逆に天然ダイヤモンド業界から見れば、「laboratory-grown diamond」という名称が天然ダイヤモンドとの同質性を必要以上に強調し、両者の起源や希少性の違いを曖昧にしているとの批判がある。

CIBJO Diamond Commissionの2026年報告にもこうした認識が明確に表れており、「laboratory-grown」という用語を婉曲的な表現と見る意見や、現代の生産が実験室というより工業的製造工程で行われていることを理由に、その妥当性を疑問視する主張が記載されている。

つまり呼称は単なる名称に留まらない。「消費者がその商品を何だと認識するか」に直結するマーケティング資産であり、そのため双方の業界にとって経済的利害を伴う問題だ。

「誰のための呼称か」

これまで呼称を巡る議論では、「国際的にどの表現が正しいのか」が中心になっていた。しかし本来の目的を消費者保護とするのであれば、問うべきなのは「業界団体がどの言葉を選ぶか」だけではない。日本の一般消費者がその言葉を見たとき、商品の性質を正確に理解できるのか。「ラボグロウン」という言葉から人工生産であることが十分伝わるのか。「合成」という言葉から、キュービックジルコニアなどの類似石とは異なることが理解されるのか。そして天然ダイヤモンドについても、その起源や価値の違いを十分に説明できているのか。これらを検証する必要がある。

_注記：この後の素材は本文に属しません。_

(* ===== verification/StreamRows.v ===== *)
(** * The rows a parser sends for a row event

    The stream sends what [handleRows] gives a consumer that only collects, or
    the part of it before a send fails, and nothing else of its state changes
    but the count of rows. *)
From S2P Require Import Prelude GoStrings GoText GoTime GoVal GoIO Event TxnBatch DdlText MapRow Skips RowEvents Stream StreamLog.

Open Scope Z_scope.

(** ** What is kept *)

Lemma kept_snoc l ev : kept (l ++ [ev]) = keep (kept l) ev.
Proof. unfold kept. by rewrite fold_left_app. Qed.

Lemma keep_plain l ev : is_change ev = true → ev_EventType ev ≠ EventDDL → keep l ev = l ++ [erase ev].
Proof.
  intros Hc Hd. unfold keep, again. rewrite Hc. destruct (last l); [|done].
  change (ev_EventType (erase ev)) with (ev_EventType ev).
  apply N.eqb_neq in Hd. by rewrite Hd.
Qed.

Lemma keep_silent l ev : is_change ev = false → keep l ev = l.
Proof. unfold keep. by intros ->. Qed.

Lemma is_row_change ev : is_rowEvent ev = true → is_change ev = true ∧ ev_EventType ev ≠ EventDDL.
Proof.
  unfold is_rowEvent, is_change. intros H.
  repeat (apply orb_prop in H as [H|H]); apply N.eqb_eq in H; rewrite H; done.
Qed.

(** ** The rows of a row event *)

(** [s'] is [s] after the rows [l] were sent and discards were tallied. *)
Record advanced (s : sp) (l : list Event) (s' : sp) : Prop := {
  ad_txn : sp_txn s' = set_rows (txnRows (sp_txn s) + Z.of_nat (length l)) (sp_txn s);
  ad_stmt : sp_stmt s' = sp_stmt s;
  ad_pos : sp_pos s' = sp_pos s;
  ad_resolver : resolver (sp_out s') = resolver (sp_out s);
  ad_version : schemaVersion (sp_out s') = schemaVersion (sp_out s);
  ad_kept : kept (sent (sp_out s')) = kept (sent (sp_out s)) ++ l;
}.

Lemma set_rows_id n t : n = txnRows t → set_rows n t = t.
Proof. intros ->. by destruct t. Qed.

Lemma advanced_nil s s' :
  sp_txn s' = sp_txn s → sp_stmt s' = sp_stmt s → sp_pos s' = sp_pos s → resolver (sp_out s') = resolver (sp_out s) →
  schemaVersion (sp_out s') = schemaVersion (sp_out s) → sent (sp_out s') = sent (sp_out s) → advanced s [] s'.
Proof.
  intros H1 H2 H3 H4 H5 H6. split; rewrite ?H1, ?H2, ?H3, ?H4, ?H5, ?H6, ?app_nil_r; try done.
  symmetry. apply set_rows_id. simpl. lia.
Qed.

Lemma advanced_app s l s' l' s'' : advanced s l s' → advanced s' l' s'' → advanced s (l ++ l') s''.
Proof.
  intros [A1 A2 A3 A4 A5 A6] [B1 B2 B3 B4 B5 B6]. split; try congruence.
  - rewrite B1, A1. unfold set_rows. simpl. f_equal. rewrite length_app. lia.
  - by rewrite B6, A6, app_assoc.
Qed.

(** A call that sends nothing and cannot fail. *)
Definition silent (m : SP unit) : Prop := ∀ s, (m s).1 = inl tt ∧ advanced s [] (m s).2.

Lemma silent_ret : silent (io_ret tt).
Proof. intros s. split; [done|]. by apply advanced_nil. Qed.
Lemma silent_skip reason attr : silent (sk_skip reason attr).
Proof. intros s. split; [done|]. by apply advanced_nil. Qed.
Lemma silent_drop reason n what : silent (sk_drop reason n what).
Proof. apply silent_ret. Qed.
Lemma silent_captured : silent sk_captured.
Proof. intros s. split; [done|]. by apply advanced_nil. Qed.
Lemma silent_seq m k : silent m → silent k → silent (do! m; k).
Proof.
  intros Hm Hk s. destruct (Hm s) as [H1 H2]. unfold io_bind. destruct (m s) as [[[]|e] s'] eqn:E; [|done].
  destruct (Hk s') as [H3 H4]. split; [done|]. by eapply (advanced_app s [] s' []).
Qed.
Lemma silent_when b m : silent m → silent (when b m).
Proof. destruct b; [done|]. intros _. apply silent_ret. Qed.

Create HintDb silent discriminated.
#[export] Hint Resolve silent_ret silent_skip silent_drop silent_captured silent_seq silent_when : silent.

Lemma send_row s ev :
  is_rowEvent ev = true →
  match send ev s with
  | (inl _, s') => advanced s [erase ev] s'
  | (inr _, s') => s' = s
  end.
Proof.
  intros Hr. destruct (is_row_change ev Hr) as [Hc Hd].
  unfold send, send_at, io_bind, io_get. destruct (takes (sp_out s)) as [[|n]|] eqn:Ht; [done|..].
  all: simpl; rewrite Hr; simpl; split; try done; simpl; rewrite kept_snoc, keep_plain; done.
Qed.

(** What a loop of rows does to a consumer that collects. *)
Lemma emit_rows_list {A} (of_row : A → option Event) rows n (l : list Event) :
  emit_rows of_row rows n l =
  (inl (n + Z.of_nat (length (filter (λ row, of_row row = None) rows)), None), l ++ omap of_row rows).
Proof.
  revert n l. induction rows as [|row rows IH]; intros n l; simpl.
  { unfold io_ret. repeat f_equal; [lia|]. by rewrite app_nil_r. }
  destruct (of_row row) as [e|] eqn:E; simpl.
  - unfold io_bind, io_try. simpl. rewrite IH. rewrite filter_cons_False by (by rewrite E). by rewrite <-app_assoc.
  - rewrite IH. rewrite filter_cons_True by done. f_equal. f_equal. f_equal. cbn [length]. lia.
Qed.

(** The same loop in the stream: all the rows, or those before a failed send. *)
Lemma emit_rows_stream {A} (of_row of_row0 : A → option Event) rows n s :
  (∀ row, erase <$> of_row row = of_row0 row) → (∀ row e, of_row row = Some e → is_rowEvent e = true) →
  ∃ k err s' l, emit_rows of_row rows n s = (inl (k, err), s') ∧ advanced s l s' ∧ l `prefix_of` omap of_row0 rows ∧
    (err = None → l = omap of_row0 rows).
Proof.
  intros He Hr. revert n s. induction rows as [|row rows IH]; intros n s; simpl.
  { eexists _, None, s, []. split_and!; [done| |done..]. by apply advanced_nil. }
  specialize (He row) as He1. destruct (of_row row) as [e|] eqn:E; simpl in He1; rewrite <-He1; simpl; [|apply IH].
  unfold io_bind, io_try. simpl. pose proof (send_row s e (Hr _ _ E)) as Hs. destruct (send e s) as [[[]|err] s'].
  - destruct (IH n s') as (k & err & s'' & l & -> & Ha & Hp & Hl). eexists _, _, _, (erase e :: l).
    split_and!; [done| |by apply prefix_cons|by intros ->%Hl]. by eapply (advanced_app s [erase e]).
  - subst s'. eexists _, (Some err), s, []. split_and!; [done|by apply advanced_nil|apply prefix_nil|done].
Qed.

Definition no_conn (c : rowContext) : rowContext := {|
  rc_resolver := rc_resolver c; rc_filters := rc_filters c; rc_file := rc_file c; rc_gtid := rc_gtid c;
  rc_connectionID := 0; rc_commitTsUS := rc_commitTsUS c; rc_queryText := rc_queryText c;
  rc_schemaVersion := rc_schemaVersion c |}.

(** [m] in the stream sends, from [s], what [m0] collects, or a part of it
    before an error. *)
Definition sends_as (m : SP unit) (m0 : io (list Event) PErr unit) : Prop :=
  ∀ s, ∃ l, advanced s l (m s).2 ∧ l `prefix_of` (m0 []).2 ∧ ((m s).1 = inl tt → l = (m0 []).2).

Lemma silent_sends_as (m : SP unit) (m0 : io (list Event) PErr unit) : silent m → (m0 []).2 = [] → sends_as m m0.
Proof. intros Hm H0 s. exists []. rewrite H0. split_and!; [apply Hm|done..]. Qed.

Lemma fail_sends_as e (m0 : io (list Event) PErr unit) : sends_as (io_fail e) m0.
Proof. intros s. exists []. split_and!; [by apply advanced_nil|apply prefix_nil|done]. Qed.

Lemma conclude_list {A} (of_row : A → option Event) rows attr name odd :
  (conclude attr name (emit_rows of_row rows 0) odd ([] : list Event)).2 = omap of_row rows.
Proof. unfold conclude, io_bind. simpl. rewrite emit_rows_list. destruct odd; simpl; by destruct (_ <? _). Qed.

(** What is tallied after the rows. *)
Definition discards (attr : SkipAttribution) (name : string) (odd : bool) (n : Z) : SP unit :=
  do! when odd (do! sk_skip SkipUnpairedUpdateImage attr; sk_drop SkipUnpairedUpdateImage 1 name);
  when (0 <? n) (do! sk_skip SkipRowMapFailed attr; sk_drop SkipRowMapFailed n name).

Lemma silent_discards attr name odd n : silent (discards attr name odd n).
Proof. unfold discards. auto 10 with silent. Qed.

Lemma conclude_run attr name (emitted : SP (Z * option PErr)) odd s :
  conclude attr name emitted odd s =
  match emitted (sk_captured s).2 with
  | (inl (n, err), s2) =>
      (match err with None => inl tt | Some e => inr e end, (discards attr name odd n s2).2)
  | (inr e, s2) => (inr e, s2)
  end.
Proof.
  unfold conclude, discards, io_bind. simpl. destruct (emitted _) as [[[n err]|e] s2]; [|done].
  destruct odd, (0 <? n), err; done.
Qed.

Lemma conclude_sends_as {A} (of_row of_row0 : A → option Event) rows attr name odd :
  (∀ row, erase <$> of_row row = of_row0 row) → (∀ row e, of_row row = Some e → is_rowEvent e = true) →
  sends_as (conclude attr name (emit_rows of_row rows 0) odd) (conclude attr name (emit_rows of_row0 rows 0) odd).
Proof.
  intros He Hr s. rewrite conclude_list, conclude_run.
  destruct (emit_rows_stream of_row of_row0 rows 0 (sk_captured s).2 He Hr) as (n & err & s2 & l & -> & A2 & Hp & Hl).
  exists l. split_and!; [|done|simpl; by destruct err; [|auto]].
  assert (advanced s (([] ++ l) ++ []) (discards attr name odd n s2).2) as A4
    by (eapply advanced_app; [eapply advanced_app; [apply silent_captured|done]|apply silent_discards]).
  by rewrite app_nil_r in A4.
Qed.

Section rows.
Context (Windows1252 : string → string) (EqualFold : string → string → bool).

Lemma is_row_event c hdr ev type pk before after :
  type = EventInsert ∨ type = EventUpdate ∨ type = EventDelete →
  is_rowEvent (row_event c hdr ev type pk before after) = true.
Proof. intros [->|[->| ->]]; done. Qed.

Ltac named_row := let x := fresh in intros x; simpl; repeat (case_match || simpl; simplify_option_eq); eauto using is_row_event.

(** A row event sends what it sends to a consumer that collects, the connection
    aside. *)
Lemma handleRows_sends_as c hdr ev :
  sends_as (handleRows Windows1252 EqualFold c hdr ev) (handleRows Windows1252 EqualFold (no_conn c) hdr ev).
Proof.
  unfold handleRows. cbn [rc_filters rc_resolver rc_file no_conn].
  destruct (negb (Matches (rc_filters c) _ _)); [apply silent_sends_as; [apply silent_ret|done]|].
  destruct (rc_resolver c) as [r|]; [|apply silent_sends_as; [apply silent_seq; [apply silent_skip|apply silent_ret]|done]].
  destruct (Resolve r _ _) as [tm|].
  2: { apply silent_sends_as; [apply silent_seq; apply silent_when; [apply silent_ret|apply silent_skip]|].
       unfold when. simpl. by repeat case_match. }
  destruct (negb (re_ColumnCount ev =? _)%nat).
  { apply silent_sends_as; [apply silent_seq; [apply silent_when, silent_ret|apply silent_skip]|].
    unfold when. simpl. by repeat case_match. }
  destruct (if _ && _ then first_drift _ _ _ else None); [apply fail_sends_as|].
  destruct (firstPartialImage _); [apply fail_sends_as|].
  destruct (h_LogPos hdr <? h_EventSize hdr)%N; [apply fail_sends_as|].
  destruct (h_EventType hdr).
  4-6: by apply silent_sends_as; [apply silent_seq; [apply silent_skip|apply silent_ret]|].
  - eapply conclude_sends_as; auto with silent.
    + intros row. by destruct (MapRow _ _ _ _ row).
    + intros row e. destruct (MapRow _ _ _ _ row); [|done]. intros [= <-]. by apply is_row_event; auto.
  - eapply conclude_sends_as; auto with silent.
    + intros row. destruct (MapRow _ _ _ _ row.1); [|done]. simpl. by destruct (MapRow _ _ _ _ row.2).
    + intros row e. destruct (MapRow _ _ _ _ row.1); [|done]. simpl. destruct (MapRow _ _ _ _ row.2); [|done].
      intros [= <-]. by apply is_row_event; auto.
  - eapply conclude_sends_as; auto with silent.
    + intros row. by destruct (MapRow _ _ _ _ row).
    + intros row e. destruct (MapRow _ _ _ _ row); [|done]. intros [= <-]. by apply is_row_event; auto.
Qed.
End rows.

ラボラトリーグロウンダイヤモンドの市場拡大によって、天然ダイヤモンドと人工生産ダイヤモンドの区別を明確にする必要性は以前より高まっている。しかし透明性とは、特定の言葉を採用することそのものではない。消費者が何を購入しているのかを理解し、その違いを認識したうえで自由に選択できる環境を作ることだ。

CIBJOが提示した「国際的に統一された科学的用語」と、WFDB会長が提示した「各国の消費者が理解できる現地語」今後の呼称問題は、どちらか一方を選ぶ議論ではなく、この二つをどのように両立させるかという段階に入ったと見るべきだろう。